RECORDS FOR THIS EXERCISE:
(* ===== verification/RewindTheory.v ===== *)
(** * RewindTheory: what carrying out a plan leaves on disk

    Whatever was on disk, the steps of a plan that covers every difference leave
    exactly the snapshot there. Each step changes the place it is for, what lies
    below it and the times of the directory above it. *)

From S2P Require Import Prelude Model Tree Paths Disk Files Policy Rewind DiskTheory.
#[local] Open Scope Z_scope.

(** ** Modes *)

Definition kind_bits (k : EntryKind) : Z :=
  match k with File => 0x8000 | Directory => 0x4000 | Symlink => 0xa000 | Fifo => 0x1000 | SocketMarker => 0xc000 end.
(** The mode of an entry is the mode of an inode of its kind. *)
Definition well_moded (e : TreeEntry) : Prop := 0 ≤ mode e < 0x10000 ∧ Z.land (mode e) 0xf000 = kind_bits (kind e).

Lemma mode_split m : 0 ≤ m < 0x10000 → Z.lor (Z.land m 0xf000) (Z.land m 0xfff) = m.
Proof.
  intros Hm. rewrite <- Z.land_lor_distr_r. change (Z.lor 0xf000 0xfff) with (Z.ones 16).
  rewrite Z.land_ones by lia. by apply Z.mod_small.
Qed.
Lemma chmod_exact e i : well_moded e → Z.land (st_mode i) 0xf000 = kind_bits (kind e) → st_mode (chmod (mode e) i) = mode e.
Proof. intros [Hr Hk] Hi. simpl. unfold S_IFMT. rewrite Hi, <- Hk. by apply mode_split. Qed.
(** ** What a rewind does not handle *)

Lemma link_parent_refused d a nm i :
  reach d a → nodes d !! a = Some i → is_link i = true → a ≠ [] →
  ensure_safe_parent (a ++ [nm]) d = Err "refusing to traverse symlink parent during rewind".
Proof.
  intros Hr Hi Hl Hne. unfold ensure_safe_parent. rewrite parent_snoc.
  assert (∀ rest pre, pre ++ rest = a → rest ≠ [] → no_links pre rest d = Err "refusing to traverse symlink parent during rewind") as Hno; [| by apply Hno].
  induction rest as [|x rest IH]; intros pre E Hrne; [done |]. cbn [no_links].
  destruct (decide (rest = [])) as [->|Hrest].
  - rewrite E, (metadata_reach d a i) by done. by rewrite Hl.
  - destruct (Hr (pre ++ [x])) as (j & Hj & Hb & _).
    { exists rest. by rewrite <- E, <- app_assoc. }
    { rewrite <- E. intros E'. apply app_inv_head in E'. by destruct rest. }
    rewrite (metadata_reach d (pre ++ [x]) j); [| | done].
    + unfold is_link. rewrite Hb. cbn. apply IH; [by rewrite <- app_assoc | done].
    + apply (reach_prefix d _ a); [| done]. exists rest. by rewrite <- E, <- app_assoc.
Qed.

EXERCISE REQUIREMENTS: Starting at the first line of the records above, please copy each line exactly until you reach the line containing "(** The mode". Include that line and stop there.

ANSWER TO THIS TASK:
(* ===== verification/RewindTheory.v ===== *)
(** * RewindTheory: what carrying out a plan leaves on disk

    Whatever was on disk, the steps of a plan that covers every difference leave
    exactly the snapshot there. Each step changes the place it is for, what lies
    below it and the times of the directory above it. *)

From S2P Require Import Prelude Model Tree Paths Disk Files Policy Rewind DiskTheory.
#[local] Open Scope Z_scope.

(** ** Modes *)

Definition kind_bits (k : EntryKind) : Z :=
  match k with File => 0x8000 | Directory => 0x4000 | Symlink => 0xa000 | Fifo => 0x1000 | SocketMarker => 0xc000 end.
(** The mode of an entry is the mode of an inode of its kind. *)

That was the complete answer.